Olaparib Improves Survival in BRCA-Mutated Patients with Ovarian Cancer

In the SOLO1 clinical trial, maintenance olaparib resulted in a significant improvement in progression-free survival (PFS) for patients with newly diagnosed, BRCA1- and/or BRCA2-mutated, advanced ovarian cancer compared with placebo (hazard ratio [HR] = 0.30; 95% confidence interval [CI], 0.23-0.41), the results of which were published in 2018 in The New England Journal of Medicine.

In a randomized, double-blind, placebo-controlled, multicenter, phase III trial presented at the 2019 ASCO Annual Meeting, researchers further investigated the SOLO1 cohort to determine PFS for subgroups of patients with BRCA1 or BRCA2 mutations. They observed a significant PFS benefit with olaparib regardless of BRCA mutation status.

 All patients (n=391) were in clinical complete or partial response to platinum-based chemotherapy and were randomized to receive maintenance olaparib 300 mg twice daily or placebo. After two years, patients with no evidence of disease discontinued treatment, but patients with evidence of disease could continue. Of this cohort, 282 had BRCA1 mutation  (72%), 106 had BRCA2 mutation (27%), and three had both mutations (1%).

Two patients in the olaparib cohort had somatic BRCA mutation, while the rest had germline BRCA mutation. At the primary data cutoff, 155 patients in the BRCA1-mutated group (55%), 43 in the BRCA2-mutated group (41%), and none in the BRCA1/2-mutated group experienced disease progression. Median PFS (primary outcome) in the BRCA1 mutation cohort was 41.4 months with olaparib and 13.8 months with placebo (HR=0.41; 95% CI, 0.30-0.56). Median PFS in the BRCA2 mutation cohort was not reached with olaparib and 13.8 months with placebo (HR=0.20; 95% CI, 0.10-0.37).

The percentage of BRCA1-mutated patients who received olaparib and were progression-free at one, two, and three years was 86%, 69%, and 53% compared with 52%, 36%, and 26%, respectively, among those receiving placebo.
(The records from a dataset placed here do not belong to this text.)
Lemma item_chunks ev rest m : message_of ev = Some m ->
  (message_fits m = true -> exists chunks, concat chunks = message_text m /\
     forall l r, yields (into_byte_stream rest) l r -> yields (into_byte_stream (EItem ev :: rest)) (chunks ++ l) r) /\
  (message_fits m = false -> exists e, yields (into_byte_stream (EItem ev :: rest)) [] (Some e)).
Proof.
  intros Em. pose proof (serialize_chunks_eq m) as Hs. split; intros Hf; rewrite Hf in Hs.
  - destruct Hs as (chunks & Es & Hc & Hne). exists chunks. split; [done|]. intros l r Hy.
    apply (yields_same _ {| w_inner := rest; pending := chunks; pending_idx := 0 |}).
    + rewrite (poll_item ev rest m Em). by rewrite Es.
    + apply yields_left; [|done]. split; [done|]. left. cbn. destruct chunks; [done|simpl; lia].
  - destruct Hs as [e Es]. eexists. eapply yields_error. rewrite (poll_item ev rest m Em), Es. done.
Qed.

(** Reads messages until the data is used up. *)
Fixpoint read_messages (fuel : nat) (data : bytes) : option (list Message) :=
  match data, fuel with
  | [], _ => Some []
  | _, 0 => None
  | _, S fuel' => '(m, rest) ← read_message data; ms ← read_messages fuel' rest; Some (m :: ms)
  end.

Lemma read_messages_text ms fuel : forallb message_fits ms = true -> length ms <= fuel ->
  read_messages fuel (concat (map message_text ms)) = Some (map received ms).
Proof.
  revert fuel. induction ms as [|m ms IH]; intros fuel Hf Hl; [by destruct fuel|]. cbn [forallb] in Hf. apply andb_true_iff in Hf as [Hm Hf].
  destruct fuel as [|fuel]; [simpl in Hl; lia|]. cbn [map concat]. pose proof (read_message_text m (concat (map message_text ms)) Hm) as Hr.
  destruct (message_text m ++ concat (map message_text ms)) as [|c data] eqn:E.
  - by apply app_nil in E as [E _]; unfold message_text in E; apply app_nil in E as [_ E].
  - cbn [read_messages]. rewrite Hr. cbn [mbind option_bind]. simpl in Hl. rewrite IH by (done || lia). done.
Qed.

Lemma message_text_nonempty m : message_text m <> [].
Proof. intros E. unfold message_text in E. by apply app_nil in E as [_ E]. Qed.

Lemma messages_length ms : length ms <= length (concat (map message_text ms)).
Proof.
  induction ms as [|m ms IH]; [done|]. cbn [map concat]. rewrite length_app.
  pose proof (message_text_nonempty m). destruct (message_text m); [done|]. simpl in *. lia.
Qed.

Lemma stream_yields stream : exists l r, yields (into_byte_stream stream) l r /\
  concat l = concat (map message_text (sent stream).1) /\ (r = None <-> (sent stream).2 = true) /\ forallb message_fits (sent stream).1 = true.
Proof.
  induction stream as [|[|ev] rest (l & r & Hy & Hc & Hr & Hf)].
  - exists [], None. split; [by eapply yields_end|]. done.
  - exists l, r. split; [|done]. eapply yields_wait; [|exact Hy]. done.
  - destruct (message_of_total ev) as [m Em]. destruct (item_chunks ev rest m Em) as [Hok Hno]. cbn [sent]. rewrite Em.
    destruct (message_fits m) eqn:Hm.
    + destruct (Hok eq_refl) as (chunks & Hch & Hyy). exists (chunks ++ l), r. destruct (sent rest) as [ms ok]. cbn [fst snd] in *.
      split; [by apply Hyy|]. split; [|split; [done|]].
      * cbn [map concat]. by rewrite concat_app, Hch, Hc.
      * cbn [forallb]. by rewrite Hm, Hf.
    + destruct (Hno eq_refl) as [e Hyy]. exists [], (Some e). done.
Qed.

(** The byte stream of a select response ends, without a panic, for every stream of events:
    its bytes are a sequence of messages that a reader of the format, which checks both checksums
    of each, reads as exactly the messages of the events, in order.  The stream fails exactly at
    the first event with a header or a total length that the format has no room for; what came
    before it has been delivered. *)
Theorem event_stream_messages (stream : list event_answer) :
  exists l r, yields (into_byte_stream stream) l r /\
    read_messages (length (concat l)) (concat l) = Some (map received (sent stream).1) /\
    (r = None <-> (sent stream).2 = true).
Proof.
  destruct (stream_yields stream) as (l & r & Hy & Hc & Hr & Hf). exists l, r. split; [done|]. split; [|done]. rewrite Hc.
  apply read_messages_text; [done|]. apply messages_length.
Qed.
End Streams.

(** ** Events, as a client receives them *)

Inductive Received := ReceivedError (code message : bytes) | ReceivedEvent (e : SelectObjectContentEvent).

Definition header_of (name : bytes) (m : Message) : option bytes :=
  header_value <$> List.find (fun h => header_name h =? name) (m_headers m).

Section Client.
Context `{QuickXml} `{XmlDeps} `{CrcFast}.

(** The details of a progress or statistics event: no payload, or a document. *)
Definition details_of {T} `{Deserialize T} (payload : option bytes) : option (option T) :=
  match payload with
  | None => Some None
  | Some xml => match deserialize_document deserialize xml with Some (Ok d) => Some (Some d) | _ => None end
  end.

(** The event of a type with a payload. *)
Definition event_named (t : bytes) (payload : option bytes) : option Received :=
  if t =? str "Cont" then Some (ReceivedEvent Event_Cont)
  else if t =? str "End" then Some (ReceivedEvent Event_End)
  else if t =? str "Records" then Some (ReceivedEvent (Event_Records {| RecordsEvent_payload := payload |}))
  else if t =? str "Progress" then
    d ← details_of payload; Some (ReceivedEvent (Event_Progress {| ProgressEvent_details := d |}))
  else if t =? str "Stats" then
    d ← details_of payload; Some (ReceivedEvent (Event_Stats {| StatsEvent_details := d |}))
  else None.

(** The event or error a message stands for. *)
Definition event_of (m : Message) : option Received :=
  if header_of MESSAGE_TYPE m =? Some (str "error") then
    code ← header_of (str ":error-code") m;
    message ← header_of (str ":error-message") m;
    Some (ReceivedError code message)
  else
    t ← header_of EVENT_TYPE m;
    event_named t (m_payload m).

(** What a client should get for an event: empty records are records without payload. *)
Definition expected (ev : result S3Error SelectObjectContentEvent) : Received :=
  match ev with
  | Err e => ReceivedError (default [] (as_str (code e))) (default [] (ErrorCode.message e))
  | Ok (Event_Records {| RecordsEvent_payload := Some [] |}) => ReceivedEvent (Event_Records {| RecordsEvent_payload := None |})
  | Ok e => ReceivedEvent e
  end.

(** Counters are 64-bit integers. *)
Definition event_wf (ev : result S3Error SelectObjectContentEvent) : Prop :=
  match ev with
  | Ok (Event_Progress e) => from_option Progress_wf True (ProgressEvent_details e)
  | Ok (Event_Stats e) => from_option Stats_wf True (StatsEvent_details e)
  | _ => True
  end.

Lemma no_document {T} (de : De T) n : deserialize_document (named_element n de) [] = Some (Err UnexpectedEof).
Proof.
  assert (Hr : read_events [] = []) by exact (read_write [] eq_refl). unfold deserialize_document, Deserializer_new. by rewrite Hr.
Qed.

Lemma details_received {T} `{Serialize T} n (de : De T) (d : T) :
  let D : Deserialize T := named_element n de in
  reads_back true d -> exists xml, xml_payload d = Some xml /\ xml <> [] /\ @details_of T D (Some xml) = Some (Some d).
Proof.
  intros D (xml & E & Hd). exists xml. split; [done|]. split; [|by unfold details_of; rewrite Hd].
  intros ->. unfold D, deserialize in Hd. by rewrite no_document in Hd.
Qed.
The percentage of BRCA2-mutated patients who received olaparib and were progression-free at these timepoints was 92%, 85%, and 80%, respectively, compared with 50%, 32%, and 29%, respectively, among those receiving placebo.

 Statistical tests were not used to compare BRCA1- and BRCA2-mutated patients, but those with BRCA2 mutation appeared to receive greater benefit from maintenance olaparib than those with BRCA1 mutation,” the researchers added.

 

Reference

Friedlander M, Moore KN, Colombo N, et al. Efficacy of maintenance olaparib for newly diagnosed, advanced ovarian cancer patients (pts) by BRCA1 or BRCA2 mutation in the phase III SOLO1 trial. Abstract #5551. Presented at the 2019 ASCO Annual Meeting, Chicago, IL, June 1, 2019.